*** Opening Dataset records ***
(** ** Frames *)

Lemma page_of_run base n x : base mod PAGE_SIZE = 0 →
  base ≤ x < base + n * PAGE_SIZE → page_of x ∈ run_pages base n.
Proof.
  intros Hb Hx. apply elem_of_run. exists ((x - base) / PAGE_SIZE). unfold page_of, PAGE_SIZE in *.
  Z.div_mod_to_equations; lia.
Qed.

Lemma arena_frame mem mem' next ar :
  arena_ok mem next ar → (∀ x, page_of x ∈ ar_run ar → mrd mem' x = mrd mem x) →
  arena_ok mem' next ar.
Proof.
  intros [Hb Hp ? ? ? ? ? Hbl He ?] Hf.
  assert (∀ k, 0 ≤ k < 48 → mrd mem' (ar_base ar + k) = mrd mem (ar_base ar + k)) as Hh.
  { intros k Hk. apply Hf, page_of_run; [apply Hb|unfold PAGE_SIZE; lia]. }
  split; try done; rewrite ?Hh by lia; try done.
  - rewrite <- (Z.add_0_r (ar_base ar)), Hh by lia. by rewrite Z.add_0_r.
  - destruct Hbl as [Hs Hseg ? ? ?]. split; try done.
    eapply seg_frame_range; [done|done|]. intros x Hx. apply Hf, page_of_run; [apply Hb|].
    rewrite He in Hx. unfold ar_first in Hx. lia.
Qed.

Lemma arenas_frame mem mem' A :
  arenas mem A → (∀ x, page_of x ∈ all_pages A → mrd mem' x = mrd mem x) → arenas mem' A.
Proof.
  induction A as [|ar A IH]; [done|]. intros [Ha HA] Hf.
  change (all_pages (ar :: A)) with (ar_run ar ++ all_pages A) in Hf. split.
  - eapply arena_frame; [done|]. intros x Hx. apply Hf, elem_of_app. by left.
  - apply IH; [done|]. intros x Hx. apply Hf, elem_of_app. by right.
Qed.

Lemma arenas_mid mem A1 ar A2 :
  arenas mem (A1 ++ ar :: A2) → arena_ok mem (arena_head A2) ar ∧ arenas mem A2.
Proof. induction A1 as [|a A1 IH]; cbn; tauto. Qed.

(** Replacing one arena by another at the same place. *)
Lemma arenas_update mem mem' A1 ar ar' A2 :
  arenas mem (A1 ++ ar :: A2) → NoDup (all_pages (A1 ++ ar :: A2)) →
  ar_base ar' = ar_base ar → arena_ok mem' (arena_head A2) ar' →
  (∀ x, page_of x ∉ ar_run ar → mrd mem' x = mrd mem x) →
  arenas mem' (A1 ++ ar' :: A2).
Proof.
  intros HA Hnd Hbase Har Hf. induction A1 as [|a A1 IH]; cbn [app] in *.
  - destruct HA as [_ HA]. split; [done|]. eapply arenas_frame; [done|].
    intros x Hx. apply Hf. change (all_pages (ar :: A2)) with (ar_run ar ++ all_pages A2) in Hnd.
    apply NoDup_app in Hnd as (_ & Hd & _). intros Hin. by apply (Hd _ Hin).
  - destruct HA as [Ha HA].
    change (all_pages (a :: _)) with (ar_run a ++ all_pages (A1 ++ ar :: A2)) in Hnd.
    apply NoDup_app in Hnd as (_ & Hd & Hnd). split; [|by apply IH].
    replace (arena_head (A1 ++ ar' :: A2)) with (arena_head (A1 ++ ar :: A2)).
    + eapply arena_frame; [done|]. intros x Hx. apply Hf. intros Hin. apply (Hd _ Hx).
      rewrite all_pages_app. apply elem_of_app. right. apply elem_of_app. by left.
    + destruct A1; [|done]. cbn. by rewrite Hbase.
Qed.

Lemma all_pages_same A1 ar ar' A2 :
  ar_base ar' = ar_base ar → ar_pages ar' = ar_pages ar →
  all_pages (A1 ++ ar' :: A2) = all_pages (A1 ++ ar :: A2).
Proof.
  intros Hb Hp. rewrite !all_pages_app. f_equal. unfold all_pages. cbn.
  f_equal. unfold ar_run. by rewrite Hb, Hp.
Qed.

(** Memory changes inside the heap's pages leave the page source alone. *)
Lemma ps_hset A h mem' :
  ps_ok (h_ps h) → (∀ q, q ∈ all_pages A → ps_owned (h_ps h) q) →
  (∀ x, page_of x ∉ all_pages A → mrd mem' x = mrd (hmem h) x) →
  ps_ok (h_ps (hset mem' h)) ∧ (∀ q, ps_owned (h_ps (hset mem' h)) q ↔ ps_owned (h_ps h) q).
Proof.
  intros Hok Ho Hf. apply ps_frame; [done|done|]. intros a Ha. apply Hf. intros Hin. by apply Ha, Ho.
Qed.

(** ** Bounds *)

Lemma arenas_in mem A ar : arenas mem A → ar ∈ A → ∃ next, arena_ok mem next ar.
Proof.
  induction A as [|a A IH]; [by intros _ ?%not_elem_of_nil|].
  intros [Ha HA] [->|Hin]%elem_of_cons; eauto.
Qed.

Lemma ram_pages_bound (l : list Z) start stop :
  NoDup l → start mod PAGE_SIZE = 0 → stop mod PAGE_SIZE = 0 → start ≤ stop →
  (∀ q, q ∈ l → start ≤ q < stop ∧ q mod PAGE_SIZE = 0) →
  Z.of_nat (length l) * PAGE_SIZE ≤ stop - start.
Proof.
  intros Hnd Ha Hb Hle Hin.
  assert (length l ≤ length (page_range start stop))%nat as Hlen.
  { apply submseteq_length, NoDup_submseteq; [done|]. intros q Hq. apply elem_of_page_range; auto. }
  revert Hlen. unfold page_range. rewrite upto_seqZ, length_fmap, length_seqZ.
  unfold PAGE_SIZE in *. intros. Z.div_mod_to_equations; lia.
Qed.

Lemma owned_pages_bound A (s : P) :
  ps_ok s → NoDup (all_pages A) → (∀ q, q ∈ all_pages A → ps_owned s q) →
  Forall (λ ar, 1 ≤ ar_pages ar) A → zsum ar_pages A ≤ 32768.
Proof.
  intros Hok Hnd Ho Hp. rewrite <- all_pages_length by done.
  pose proof (ram_pages_bound (all_pages A) QEMU_VIRT_RAM_BASE RAM_END Hnd
    eq_refl eq_refl ltac:(done)) as Hb.
  unfold RAM_END, QEMU_VIRT_RAM_BASE, QEMU_VIRT_RAM_SIZE, PAGE_SIZE in Hb.
  enough (Z.of_nat (length (all_pages A)) * 4096 ≤ 134217728) by lia. apply Hb.
  intros q Hq%Ho%ps_ram; [|done]. exact Hq.
Qed.

Lemma arenas_pages_pos mem A : arenas mem A → Forall (λ ar, 1 ≤ ar_pages ar) A.
Proof.
  intros HA. apply Forall_forall. intros ar Hin.
  destruct (arenas_in _ _ _ HA Hin) as [next Ha]. apply Ha.
Qed.

Lemma heap_pages_bound A h : heap_rep A h → zsum ar_pages A ≤ 32768.
Proof.
  intros Hr. eapply owned_pages_bound; [apply Hr..|]. eapply arenas_pages_pos, Hr.
Qed.

(** Used, free and header bytes of an arena add up to its extent. *)
Lemma arena_sums mem next ar : arena_ok mem next ar →
  ar_used ar + ar_free ar + ar_extra ar = ar_pages ar * PAGE_SIZE - 80 ∧
  0 ≤ ar_used ar ∧ 0 ≤ ar_free ar ∧ 0 ≤ ar_extra ar ∧ ar_blocks ar ≠ [].
Proof.
  intros [_ Hp _ _ _ _ _ Hbl He _]. rewrite bend_sums in He. unfold ar_used, ar_free, ar_extra.
  pose proof (bo_sizes _ _ _ Hbl) as Hs.
  assert (0 ≤ zsum blk_used (ar_blocks ar)).
  { apply zsum_nonneg. eapply Forall_impl; [exact Hs|]. intros [s []]; unfold blk_used, blk_free; cbn; lia. }
  assert (0 ≤ zsum blk_free (ar_blocks ar)).
  { apply zsum_nonneg. eapply Forall_impl; [exact Hs|]. intros [s []]; unfold blk_used, blk_free; cbn; lia. }
  assert (ar_blocks ar ≠ []).
  { intros Hnil. rewrite Hnil in He. unfold zsum in He. cbn in He. unfold ar_first, PAGE_SIZE in He. lia. }
  assert (1 ≤ Z.of_nat (length (ar_blocks ar))) by (destruct (ar_blocks ar); [done|cbn [length]; lia]).
  unfold ar_first, SIZEOF_BLOCK, PAGE_SIZE in *. repeat split; done || lia.
Qed.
*** Closing Dataset records ***
■ **Problem statement**
Among the lines above, list those that contain the word "destruct".

■ **Answer to this problem**
  - destruct Hbl as [Hs Hseg ? ? ?]. split; try done.
  - destruct HA as [_ HA]. split; [done|]. eapply arenas_frame; [done|].
  - destruct HA as [Ha HA].
    + destruct A1; [|done]. cbn. by rewrite Hbase.
  destruct (arenas_in _ _ _ HA Hin) as [next Ha]. apply Ha.
  assert (1 ≤ Z.of_nat (length (ar_blocks ar))) by (destruct (ar_blocks ar); [done|cbn [length]; lia]).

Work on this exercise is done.